● **REQUIRED WORK**: Take the entries that follow and return exactly the lines from the one holding "cbn [le_dec]. lia." through the one holding "ab_M : mic_M d = le_dec (rest msg);", both included. Nothing else is needed.

Dataset entries:
-*-
(* ===== verification/MichaelSpec.v ===== *)
(** * The byte-wise Michael accumulator computes the word-wise MIC *)

From S2P Require Import Prelude Mem Michael.
(** The bytes after the last full word. *)
Fixpoint rest (l : list Z) : list Z :=
  match l with
  | a :: b :: c :: d :: l => rest l
  | l => l
  end.

(** Induction in steps of a word. *)
Lemma word_ind (P : list Z -> Prop) :
  (forall l, (length l < 4)%nat -> P l) ->
  (forall a b c d l, P l -> P (a :: b :: c :: d :: l)) -> forall l, P l.
Proof.
  intros Hs Hw. fix IH 1. intros [|a [|b [|c [|d l]]]]; [apply Hs; cbn; lia..|].
  apply Hw, IH.
Qed.

Lemma rest_length l : (length (rest l) < 4)%nat /\ (length (rest l) = length l mod 4)%nat.
Proof.
  induction l as [l Hl|a b c d l IH] using word_ind.
  - destruct l as [|a [|b [|c [|d l]]]]; cbn in *; try lia; split; (lia || done).
  - cbn [rest length]. destruct IH as [IH1 IH2]. split; [done|]. rewrite IH2.
    replace (S (S (S (S (length l))))) with (length l + 1 * 4)%nat by lia.
    by rewrite Nat.Div0.mod_add.
Qed.

Lemma words_app l1 l2 : words (l1 ++ l2) = words l1 ++ words (rest l1 ++ l2).
Proof.
  induction l1 as [l Hl|a b c d l IH] using word_ind.
  - destruct l as [|a [|b [|c [|d l]]]]; cbn in Hl; try lia; done.
  - cbn [app words rest]. by rewrite IH.
Qed.

Lemma rest_app l1 l2 : rest (l1 ++ l2) = rest (rest l1 ++ l2).
Proof.
  induction l1 as [l Hl|a b c d l IH] using word_ind.
  - destruct l as [|a [|b [|c [|d l]]]]; cbn in Hl; try lia; done.
  - cbn [app rest]. by rewrite IH.
Qed.

Lemma le_dec_app l1 l2 : le_dec (l1 ++ l2) = le_dec l1 + 2 ^ (8 * Z.of_nat (length l1)) * le_dec l2.
Proof.
  induction l1 as [|b l IH]; cbn [app le_dec length]; [change (2 ^ _) with 1; lia|].
  rewrite IH, Nat2Z.inj_succ.
  replace (8 * Z.succ (Z.of_nat (length l))) with (8 + 8 * Z.of_nat (length l)) by lia.
  rewrite Z.pow_add_r by lia. change (2 ^ 8) with 256. lia.
Qed.

Lemma le_dec_snoc p b : bytes p ->
  Z.lor (le_dec p) (Z.shiftl b (8 * Z.of_nat (length p))) = le_dec (p ++ [b]).
Proof.
  intros Hp. rewrite le_dec_app, lor_shiftl_add by (lia || by apply le_dec_range).
  cbn [le_dec]. lia.
Qed.

(** ** The accumulator after the bytes [msg] *)

Record absorbed (k0 k1 : Z) (d : mic_data) (msg : list Z) : Prop := {
  ab_k0 : mic_K0 d = k0;
  ab_k1 : mic_K1 d = k1;
  ab_LR : (mic_L d, mic_R d) = michael_words k0 k1 (words msg);
  ab_M : mic_M d = le_dec (rest msg);
  ab_n : nBytesInM d = Z.of_nat (length (rest msg)) }.

Lemma rest_bytes l : bytes l -> bytes (rest l).
Proof.
  induction l as [l Hl|a b c d l IH] using word_ind; intros H.
  - destruct l as [|a [|b [|c [|d l]]]]; cbn in Hl; try lia; done.
  - cbn [rest]. apply IH. by repeat (apply Forall_inv_tail in H).
Qed.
-*-
● **PROBLEM SOLUTION**:
  cbn [le_dec]. lia.
Qed.

(** ** The accumulator after the bytes [msg] *)

Record absorbed (k0 k1 : Z) (d : mic_data) (msg : list Z) : Prop := {
  ab_k0 : mic_K0 d = k0;
  ab_k1 : mic_K1 d = k1;
  ab_LR : (mic_L d, mic_R d) = michael_words k0 k1 (words msg);
  ab_M : mic_M d = le_dec (rest msg);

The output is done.